§ Exercise goal: Output, without any change, the listing below from its opening line up to and including the line with "Definition theOffer : Offer".

——————————

(* ===== verification/MakerWitness.v ===== *)
(** * Concrete runs of the XMR maker

    The theorems of [MakerProofs] at runs in the sample world, and runs that show
    defects of the code. *)

From stdpp Require Import base gmap list strings.
From Stdlib Require Import ZArith Strings.Byte.
From S2P Require Import Prelude Coins RefApd Types TypesProofs Bytes Swap SwapProofs Offers Crypto CryptoProofs Contracts External SampleWorld Maker TraceLogic MakerProofs.

Open Scope Z_scope.
Open Scope go_scope.

Module MakerWitness.
Import Maker MakerProofs.

(** ** A swap of 2.5 XMR for 0.5 ETH *)

Definition offerID : Hash := repeat x07 32.
Definition theOffer : Offer :=
  mkOffer _ CurOfferVersion offerID ProvidesXMR (Some (apdNew 1 0)) (Some (apdNew 3 0))
    (Some (apdNew 2 (-1))) EthAssetETH 9.

Definition takerSecp : Secp256k1PublicKey := NewPublicKey (repeat x05 32) (repeat x06 32).

Definition lockedSwap (claimer asset : Address) : SwapCreatorSwap :=
  mkSwap takerAddr claimer (Secp256k1_Keccak256 (kpSecp256k1 sampleKeys)) (Secp256k1_Keccak256 takerSecp)
    1700003600 1700007200 asset (5 * 10 ^ 17) 7.

Definition idOf (sw : SwapCreatorSwap) : Hash :=
  match SwapID sw with Done id => id | _ => EmptyHash end.

Definition receiptOf (sw : SwapCreatorSwap) : Receipt :=
  mkReceipt 1 [newLogOf contractAt (idOf sw) sw] lockTx 100.

Definition honest : SwapCreatorSwap := lockedSwap makerAddr EthAssetETH.

Definition msgOf (sw : SwapCreatorSwap) : NotifyETHLocked :=
  mkNotifyETHLocked contractAt lockTx (idOf sw) sw.

Definition theInfo (st : Status) : Info :=
  NewInfo 5 5 "taker" offerID ProvidesXMR (apdNew 25 (-1)) (apdNew 5 (-1)) (Some (apdNew 2 (-1)))
    EthAssetETH st 2990.

Definition startSys (st : Status) : Sys :=
  mkSys _ _ 0 [] (mkManager _ {[ 0%nat := theInfo st ]} 1 {[ offerID := 0%nat ]} ∅ ∅ ∅ 0) ∅.

(** A maker's swap after the exchange of keys, with events in its channel. *)
Definition startState (next : EventType) (events : list Event) (chs : gmap nat errChan) : swapState :=
  mkState _ _ 0 theOffer (NewOfferExtra false) (Some (kpProof sampleKeys)) (Some (kpSecp256k1 sampleKeys))
    (Some (kpPrivate sampleKeys)) (Some (kpPublic sampleKeys)) zeroAddress EmptyHash None 0 0
    (Some (pt 11)) (Some (sc 12)) (Some takerSecp) 2990 next events chs (size chs) false false false.

Definition start : MS := mkMS _ _ (startSys KeysExchanged) (startState EventETHLockedType [] ∅).

Section honest_run.
#[local] Instance honestWorld : World := worldWith (receiptOf honest).

(** The message arrives, then its event is handled. *)
Definition notified : MS := (runOp (OpMessage (MsgNotifyETHLocked (msgOf honest))) start).2.
Definition locked : MS := (runHandleEvent code notified).2.

Lemma honest_steps : rtc (step code) (true, start) (true, locked).
Proof.
  eapply rtc_l; [apply (step_op code true (OpMessage (MsgNotifyETHLocked (msgOf honest))) start) |].
  eapply rtc_l; [apply (step_handle code notified) |].
  assert (isDone (runHandleEvent code notified).1 = true) as -> by (vm_compute; reflexivity).
  apply rtc_refl.
Qed.

Lemma maker_locks_once_witness :
  sends (newObs start locked) = 1%nat ∧ preceded isLockRecord isSend (newObs start locked).
Proof.
  split; [vm_compute; reflexivity |].
  exact (proj1 (proj2 (maker_locks_once code start locked true honest_steps eq_refl))).
Defined.

Lemma maker_follows_protocol_witness :
  ∃ ph', protocol Waiting (newObs start locked) ph' ∧ (true = true → phaseOf (next locked) ph').
Proof. exact (maker_follows_protocol code start locked true Waiting honest_steps eq_refl). Defined.

Lemma XMR_sent_only_after_checks_witness :
  ∃ i dest amount ans now pre,
    infos (mgr (sys start)) !! info (sst start) = Some i ∧
    lockChecks code (msgOf honest) i start (handleNotifyETHLocked code (msgOf honest) start).2 ∧
    lockAddress (sst start) dest ∧ MoneroToPiconero (iProvidedAmount i) = Done amount ∧
    newObs start (handleNotifyETHLocked code (msgOf honest) start).2 =
      Obs (XMRTransfer dest amount MinSpendConfirmations) ans ::
      Obs (PutSwap (SetStatus now XMRLocked
             (SetTimeouts (Some (timeUnix (swTimeout1 (nlContractSwap (msgOf honest)))))
                (Some (timeUnix (swTimeout2 (nlContractSwap (msgOf honest))))) i))) (Ok tt) :: pre ∧
    forallb noSend pre = true.
Proof. apply (XMR_sent_only_after_checks code (msgOf honest) start). vm_compute. reflexivity. Defined.

(** A swap whose maker has cleared the expected event, with an event queued. *)
Definition overState : MS :=
  mkMS _ _ (startSys CompletedSuccess)
    (startState EventNoneType [EventContractReady 0] {[ 0%nat := mkErrChan None false ]}).

Definition overNext : MS := (runHandleEvent code overState).2.

Lemma over_steps : rtc (step code) (true, overState) (true, overNext).
Proof.
  eapply rtc_l; [apply (step_handle code overState) |].
  assert (isDone (runHandleEvent code overState).1 = true) as -> by (vm_compute; reflexivity).
  apply rtc_refl.
Qed.

Lemma maker_over_is_final_witness :
  forallb inert (newObs overState overNext) = true ∧
  (true = true → next overNext ≠ EventETHLockedType ∧ next overNext ≠ EventContractReadyType).
Proof. exact (maker_over_is_final code overState overNext true over_steps eq_refl). Defined.

Lemma unexpected_event_refused_witness :
  handleEvent code 1 (EventContractReady 0) overState =
    (Done tt, refused 0 (errorf "nextExpectedEvent was not EventContractReadyType") overState).
Proof.
  refine (proj2 (unexpected_event_refused code 1 overState (msgOf honest) 0 _) _); [reflexivity | discriminate].
Defined.

Lemma exit_before_lock_aborts_witness :
  ∃ i' s', exit 1 start = (Done (Ok tt), s') ∧
    next s' = EventNoneType ∧ cancelled (sst s') = true ∧ doneClosed (sst s') = true ∧
    infos (mgr (sys s')) !! 0%nat = Some i' ∧ iStatus i' = CompletedAbort ∧ is_Some (iEndTime i') ∧
    ongoing (mgr (sys s')) !! offerID = None ∧ past (mgr (sys s')) !! offerID = Some 0%nat ∧
    offerCache (sys s') !! offerID = Some (theOffer, NewOfferExtra false) ∧
    forallb inert (newObs start s') = true.
Proof.
  apply (exit_before_lock_aborts 0 (theInfo KeysExchanged) start).
  - by split.
  - split; [apply lookup_singleton_eq | apply lookup_singleton_eq | apply Nat.ltb_lt; vm_compute; reflexivity
           | vm_compute; reflexivity | apply lookup_empty | reflexivity].
  - reflexivity.
Defined.

(** *** Two events that [exit] does not expect *)

(** A swap that has locked its XMR, with two exit events in its channel. *)
Definition twoExits : MS :=
  mkMS _ _ (startSys XMRLocked)
    (startState EventContractReadyType [EventExit 0; EventExit 1]
       {[ 0%nat := mkErrChan None false; 1%nat := mkErrChan None false ]}).

(** While [exit] waits for the refund or the claim of a swap with locked XMR, a second
    exit event makes it give up: the swap is filed as past with the status XMRLocked,
    its offer is on sale again, and the sender of the second event waits for ever. *)
Example second_exit_abandons_locked_swap :
  let s := (runHandleEvent code twoExits).2 in
  (runHandleEvent code twoExits).1 = Done tt ∧
  (iStatus <$> infos (mgr (sys s)) !! 0%nat) = Some XMRLocked ∧
  past (mgr (sys s)) !! offerID = Some 0%nat ∧ ongoing (mgr (sys s)) !! offerID = None ∧
  (oID ∘ fst <$> offerCache (sys s) !! offerID) = Some offerID ∧ cancelled (sst s) = true ∧
  errChs (sst s) !! 1%nat = Some (mkErrChan None false).
Proof. repeat apply conj; vm_compute; reflexivity. Qed.

End honest_run.

(** *** What the maker does not check *)

(** A token contract of the taker's choice. *)
Definition worthless : Address := repeat xdd 20.

(** The maker's offer and record ask for ETH; the taker locks the same number of
    units of another token, and the maker sends its XMR. *)
Example other_asset_accepted :
  let sw := lockedSwap makerAddr worthless in
  let W : World := worldWith (receiptOf sw) in
  existsb isSend (newObs start (handleNotifyETHLocked code (msgOf sw) start).2) = true ∧
  (iEthAsset <$> infos (mgr (sys start)) !! 0%nat) = Some EthAssetETH ∧ swAsset sw ≠ EthAssetETH.
Proof. split; [vm_compute; reflexivity |]. split; [vm_compute; reflexivity | done]. Qed.

(** The taker names itself as the claimer of the swap, and the maker, whose address is
    [makerAddr] and who can therefore never claim, sends its XMR. *)
Example other_claimer_accepted :
  let sw := lockedSwap takerAddr EthAssetETH in
  let W : World := worldWith (receiptOf sw) in
  existsb isSend (newObs start (handleNotifyETHLocked code (msgOf sw) start).2) = true ∧
  (ext ETHAddress (sys start)).1 = Done makerAddr ∧ swClaimer sw ≠ makerAddr.
Proof. split; [vm_compute; reflexivity |]. split; [vm_compute; reflexivity | done]. Qed.

(** The timeouts of the contract are 256-bit numbers, of which the maker checks the low 64
    bits: a taker that adds 2^64 seconds to both is sent the XMR, and the contract lets the
    maker claim only when the taker sets it to ready. *)
Example far_timeouts_accepted :
  let sw := mkSwap takerAddr makerAddr (swClaimCommitment honest) (swRefundCommitment honest)
              (1700003600 + 2 ^ 64) (1700007200 + 2 ^ 64) EthAssetETH (5 * 10 ^ 17) 7 in
  let W : World := worldWith (receiptOf sw) in
  existsb isSend (newObs start (handleNotifyETHLocked code (msgOf sw) start).2) = true ∧
  in_uint256 (swTimeout1 sw) ∧ Env ≠ Development.
Proof. split; [vm_compute; reflexivity |]. split; [by split | done]. Qed.

(** *** A second ready event after a failed claim *)

Section failing_claim.
#[local] Instance failingWorld : World := {|
  answer := fun A _ c =>
    match c in call B return B with
    | SenderClaim _ _ => Err (errorf "nonce too low")
    | c' => goodAnswer (receiptOf honest) _ c'
    end;
  Env := Stagenet;
  SwapCreatorAddr := contractAt;
  SwapTimeout := Hour
|}.

Definition twoReady : MS :=
  mkMS _ _ (startSys XMRLocked)
    (setContractSwap (Some honest) (startState EventContractReadyType [EventContractReady 0; EventContractReady 1]
       {[ 0%nat := mkErrChan None false; 1%nat := mkErrChan None false ]})).

(** The claim fails, [exit] takes the next event, which is the t1 timer's or the
    log watcher's second ready event, and closing [readyCh] again panics. *)
Example second_ready_event_panics :
  (runHandleEvent code twoReady).1 = Panicked "close of closed channel".
Proof. vm_compute. reflexivity. Qed.

End failing_claim.

(** *** A lock that could not be recorded *)

Section failing_record.
#[local] Instance unrecordedWorld : World := {|
  answer := fun A _ c =>
    match c in call B return B with
    | PutSwap i => if bool_decide (iStatus i = XMRLocked) then Err (errorf "no space left on device") else Ok tt
    | c' => goodAnswer (receiptOf honest) _ c'
    end;
  Env := Stagenet;
  SwapCreatorAddr := contractAt;
  SwapTimeout := Hour
|}.

(** The ETH is locked, and the contract's ready log follows. *)
Definition lockedThenReady : MS :=
  mkMS _ _ (startSys KeysExchanged)
    (startState EventETHLockedType [EventETHLocked (msgOf honest) 0; EventContractReady 1]
       {[ 0%nat := mkErrChan None false; 1%nat := mkErrChan None false ]}).

(** When XMRLocked cannot be written, the maker sends no XMR, but its exit waits for the
    ready event as if it had: it claims the ETH, and files the swap as successful. *)
Example unrecorded_lock_still_claims :
  let s := (runHandleEvent code lockedThenReady).2 in
  (runHandleEvent code lockedThenReady).1 = Done tt ∧
  existsb isLockUnrecorded (newObs lockedThenReady s) = true ∧
  existsb isSend (newObs lockedThenReady s) = false ∧
  existsb isReveal (newObs lockedThenReady s) = true ∧
  (iStatus <$> infos (mgr (sys s)) !! 0%nat) = Some CompletedSuccess.
Proof. repeat apply conj; vm_compute; reflexivity. Qed.

End failing_record.

End MakerWitness.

——————————

§ Response box:
(* ===== verification/MakerWitness.v ===== *)
(** * Concrete runs of the XMR maker

    The theorems of [MakerProofs] at runs in the sample world, and runs that show
    defects of the code. *)

From stdpp Require Import base gmap list strings.
From Stdlib Require Import ZArith Strings.Byte.
From S2P Require Import Prelude Coins RefApd Types TypesProofs Bytes Swap SwapProofs Offers Crypto CryptoProofs Contracts External SampleWorld Maker TraceLogic MakerProofs.

Open Scope Z_scope.
Open Scope go_scope.

Module MakerWitness.
Import Maker MakerProofs.

(** ** A swap of 2.5 XMR for 0.5 ETH *)

Definition offerID : Hash := repeat x07 32.
Definition theOffer : Offer :=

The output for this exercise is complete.